* **What is required**
Copy the entries below exactly, but only from the line containing "yields P (k r)" through the final line.

(Stored items)
============
(** What programs that neither send nor spawn nor read from the child keep. *)
Record same (h h' : Host) : Prop := {
  sm_sent : sent h' = sent h;
  sm_spawned : h_spawned h' = h_spawned h;
  sm_instant : h_instant h <= h_instant h';
  sm_events k : events k h' = events k h;
}.
#[export] Instance same_preorder : PreOrder same.
Proof.
  split; [by split|]. intros x y z [] []. split; [congruence|congruence|lia|].
  intros k. by rewrite sm_events1.
Qed.

Definition quiet (c : hcall) : bool :=
  match c with RecvInput | TryRecvInput | TrySend _ | Spawn _ | TryRecvChild => false | _ => true end.
Notation silent := (only (fun c => quiet c = true)).

Lemma step_writer_sent a r : r_sent (step_writer a r) = r_sent r.
Proof.
  unfold step_writer. destruct a, (r_open r), (r_writing r), (r_queue r); try done;
    (destruct (if io then _ else _); [destruct (checked_add _ _ _)|]; done).
Qed.

Lemma others_same ch h : same h (others ch h) /\ h_incoming (others ch h) = h_incoming h.
Proof.
  split; [split|]; try done. unfold sent, others. simpl. generalize (h_relay h).
  induction (ch_writer ch) as [|a l IH]; intros r; simpl; [done|].
  by rewrite IH, step_writer_sent.
Qed.

Lemma quiet_same c ch h : quiet c = true ->
  same h (exec c ch h).2 /\ h_incoming (exec c ch h).2 = h_incoming h.
Proof.
  destruct c; simpl; try done; intros _; try (by repeat split).
  - by destruct (Posix.exec c (ch_fs ch) (h_files h)).
  - split; [split|]; simpl; try done. lia.
Qed.

Section silent.
Context `{Posix.Strerror} `{Sha2, HmacSha2} `{Hex} `{!Json DiskJobRecord}.
Context `{!JsonSer Policy.PolicyIr, !Json Policy.PolicyDocument}.

Lemma silent_store_uid : silent JobStore.effective_uid.
Proof. unfold JobStore.effective_uid. calls_tac. Qed.
Hint Resolve silent_store_uid : calls.
Lemma silent_existing p : silent (ensure_existing_private_regular p).
Proof. unfold ensure_existing_private_regular. calls_tac. Qed.
Hint Resolve silent_existing : calls.
Lemma silent_sync_directory d : silent (sync_directory d).
Proof. unfold sync_directory. calls_tac. Qed.
Hint Resolve silent_sync_directory : calls.
Lemma silent_open_temporary n parent : silent (open_temporary n parent).
Proof. induction n as [|n IH]; cbn [open_temporary]; [done|]. calls_tac. Qed.
Hint Resolve silent_open_temporary : calls.
Lemma silent_create_new p bs : silent (create_new_private p bs).
Proof. unfold create_new_private. calls_tac. Qed.
Hint Resolve silent_create_new : calls.
Lemma silent_write_atomic p bs : silent (write_atomic_private p bs).
Proof. unfold write_atomic_private. calls_tac. Qed.
Hint Resolve silent_write_atomic : calls.
Lemma silent_read_private p n : silent (read_private_bounded p n).
Proof. unfold read_private_bounded. calls_tac. Qed.
Hint Resolve silent_read_private : calls.
Lemma silent_validate_root s : silent (validate_root s).
Proof. unfold validate_root. calls_tac. Qed.
Hint Resolve silent_validate_root : calls.
Lemma silent_prepare_root s : silent (prepare_root s).
Proof. unfold prepare_root. calls_tac. Qed.
Hint Resolve silent_prepare_root : calls.
Lemma silent_create_journal s j : silent (create_journal s j).
Proof. unfold create_journal. calls_tac. Qed.
Lemma silent_update_journal s j : silent (update_journal s j).
Proof. unfold update_journal. calls_tac. Qed.
Lemma silent_load_journal s j : silent (load_journal s j).
Proof. unfold load_journal. calls_tac. Qed.
Lemma silent_load_receipt s j : silent (load_receipt s j).
Proof. unfold load_receipt. calls_tac. Qed.
Lemma silent_persist_receipt s r : silent (persist_receipt s r).
Proof. unfold persist_receipt. calls_tac. Qed.

Lemma silent_unix_ms : silent unix_ms.
Proof. unfold unix_ms. calls_tac. Qed.
Lemma silent_uid : silent effective_uid.
Proof. unfold effective_uid. calls_tac. Qed.
Lemma silent_spawn_thread n c : silent (spawn_thread n c).
Proof. unfold spawn_thread. calls_tac. Qed.
Lemma silent_validate_executable p : silent (validate_executable p).
Proof. unfold validate_executable. calls_tac. Qed.
Lemma silent_validate_cwd p : silent (validate_cwd p).
Proof. unfold validate_cwd. calls_tac. Qed.
Lemma silent_fixed_directory uid p : silent (fixed_directory uid p).
Proof. unfold fixed_directory. calls_tac. Qed.
Hint Resolve silent_unix_ms silent_uid silent_validate_executable silent_validate_cwd
  silent_fixed_directory silent_update_journal : calls.
Lemma silent_fixed_store uid : silent (fixed_job_store uid).
Proof. unfold fixed_job_store. calls_tac. Qed.
Hint Resolve silent_fixed_store : calls.
Lemma silent_prepare start : silent (prepare start).
Proof. unfold prepare. calls_tac. Qed.
Lemma silent_kill x : silent (kill_child x).
Proof. unfold kill_child. calls_tac. Qed.
Lemma silent_confirm s x : silent (confirm_kill s x).
Proof. unfold confirm_kill. calls_tac. Qed.
Lemma silent_poll x : silent (poll_status x).
Proof. unfold poll_status. calls_tac. Qed.
End silent.

#[export] Hint Resolve silent_create_journal silent_update_journal silent_load_journal
  silent_load_receipt silent_persist_receipt silent_unix_ms silent_uid silent_spawn_thread
  silent_fixed_store silent_prepare silent_kill silent_confirm silent_poll : calls.

(** ** What programs return *)

Fixpoint yields {A} (P : A -> Prop) (p : hprog A) : Prop :=
  match p with
  | Ret a => P a
  | Spin => True
  | Call _ k => forall r, yields P (k r)
  end.
(** What a fallible program returns if it does not fail. *)
Definition gives {E A} (P : A -> Prop) (p : hprog (result E A)) : Prop :=
  yields (fun r => forall a, r = Ok a -> P a) p.

Lemma yields_mono {A} (P Q : A -> Prop) (p : hprog A) :
  (forall a, P a -> Q a) -> yields P p -> yields Q p.
Proof. intros HPQ. induction p; simpl; naive_solver. Qed.
Lemma yields_pbind {A B} (P : B -> Prop) (Q : A -> Prop) (p : hprog A) (k : A -> hprog B) :
  yields Q p -> (forall a, Q a -> yields P (k a)) -> yields P (pbind p k).
Proof. intros Hp Hk. induction p as [a| |c k' IH]; simpl in *; auto. Qed.
Lemma gives_bind {E A B} (P : B -> Prop) (Q : A -> Prop) (p : hprog (result E A))
    (k : A -> hprog (result E B)) :
  gives Q p -> (forall a, Q a -> gives P (k a)) -> gives P (rpbind p k).
Proof.
  intros Hp Hk. eapply yields_pbind; [exact Hp|]. intros [a|e] Ha; [by apply Hk, Ha|done].
Qed.
Lemma gives_any {E A} (p : hprog (result E A)) : gives (fun _ => True) p.
Proof. unfold gives. induction p; simpl; auto. Qed.
Lemma yields_any {A} (p : hprog A) : yields (fun _ => True) p.
Proof. induction p; simpl; auto. Qed.
Lemma gives_ret {E A} (P : A -> Prop) (r : result E A) :
  (forall a, r = Ok a -> P a) -> gives P (Ret r).
Proof. done. Qed.

(** ** The child's output *)

(** The data read, of a list of events. *)
Definition produced (l : list ChildEvent) : bytes :=
  List.concat (map (fun e => match e with Chunk _ data => data | _ => [] end) l).
Lemma produced_app l1 l2 : produced (l1 ++ l2) = produced l1 ++ produced l2.
Proof. unfold produced. by rewrite map_app, concat_app. Qed.

Definition event_kind (e : ChildEvent) : StreamKind :=
  match e with Chunk k _ | Closed k | ReadFailed k => k end.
============
* **Answer to the problem**
  | Call _ k => forall r, yields P (k r)
  end.
(** What a fallible program returns if it does not fail. *)
Definition gives {E A} (P : A -> Prop) (p : hprog (result E A)) : Prop :=
  yields (fun r => forall a, r = Ok a -> P a) p.

Lemma yields_mono {A} (P Q : A -> Prop) (p : hprog A) :
  (forall a, P a -> Q a) -> yields P p -> yields Q p.
Proof. intros HPQ. induction p; simpl; naive_solver. Qed.
Lemma yields_pbind {A B} (P : B -> Prop) (Q : A -> Prop) (p : hprog A) (k : A -> hprog B) :
  yields Q p -> (forall a, Q a -> yields P (k a)) -> yields P (pbind p k).
Proof. intros Hp Hk. induction p as [a| |c k' IH]; simpl in *; auto. Qed.
Lemma gives_bind {E A B} (P : B -> Prop) (Q : A -> Prop) (p : hprog (result E A))
    (k : A -> hprog (result E B)) :
  gives Q p -> (forall a, Q a -> gives P (k a)) -> gives P (rpbind p k).
Proof.
  intros Hp Hk. eapply yields_pbind; [exact Hp|]. intros [a|e] Ha; [by apply Hk, Ha|done].
Qed.
Lemma gives_any {E A} (p : hprog (result E A)) : gives (fun _ => True) p.
Proof. unfold gives. induction p; simpl; auto. Qed.
Lemma yields_any {A} (p : hprog A) : yields (fun _ => True) p.
Proof. induction p; simpl; auto. Qed.
Lemma gives_ret {E A} (P : A -> Prop) (r : result E A) :
  (forall a, r = Ok a -> P a) -> gives P (Ret r).
Proof. done. Qed.

(** ** The child's output *)

(** The data read, of a list of events. *)
Definition produced (l : list ChildEvent) : bytes :=
  List.concat (map (fun e => match e with Chunk _ data => data | _ => [] end) l).
Lemma produced_app l1 l2 : produced (l1 ++ l2) = produced l1 ++ produced l2.
Proof. unfold produced. by rewrite map_app, concat_app. Qed.

Definition event_kind (e : ChildEvent) : StreamKind :=
  match e with Chunk k _ | Closed k | ReadFailed k => k end.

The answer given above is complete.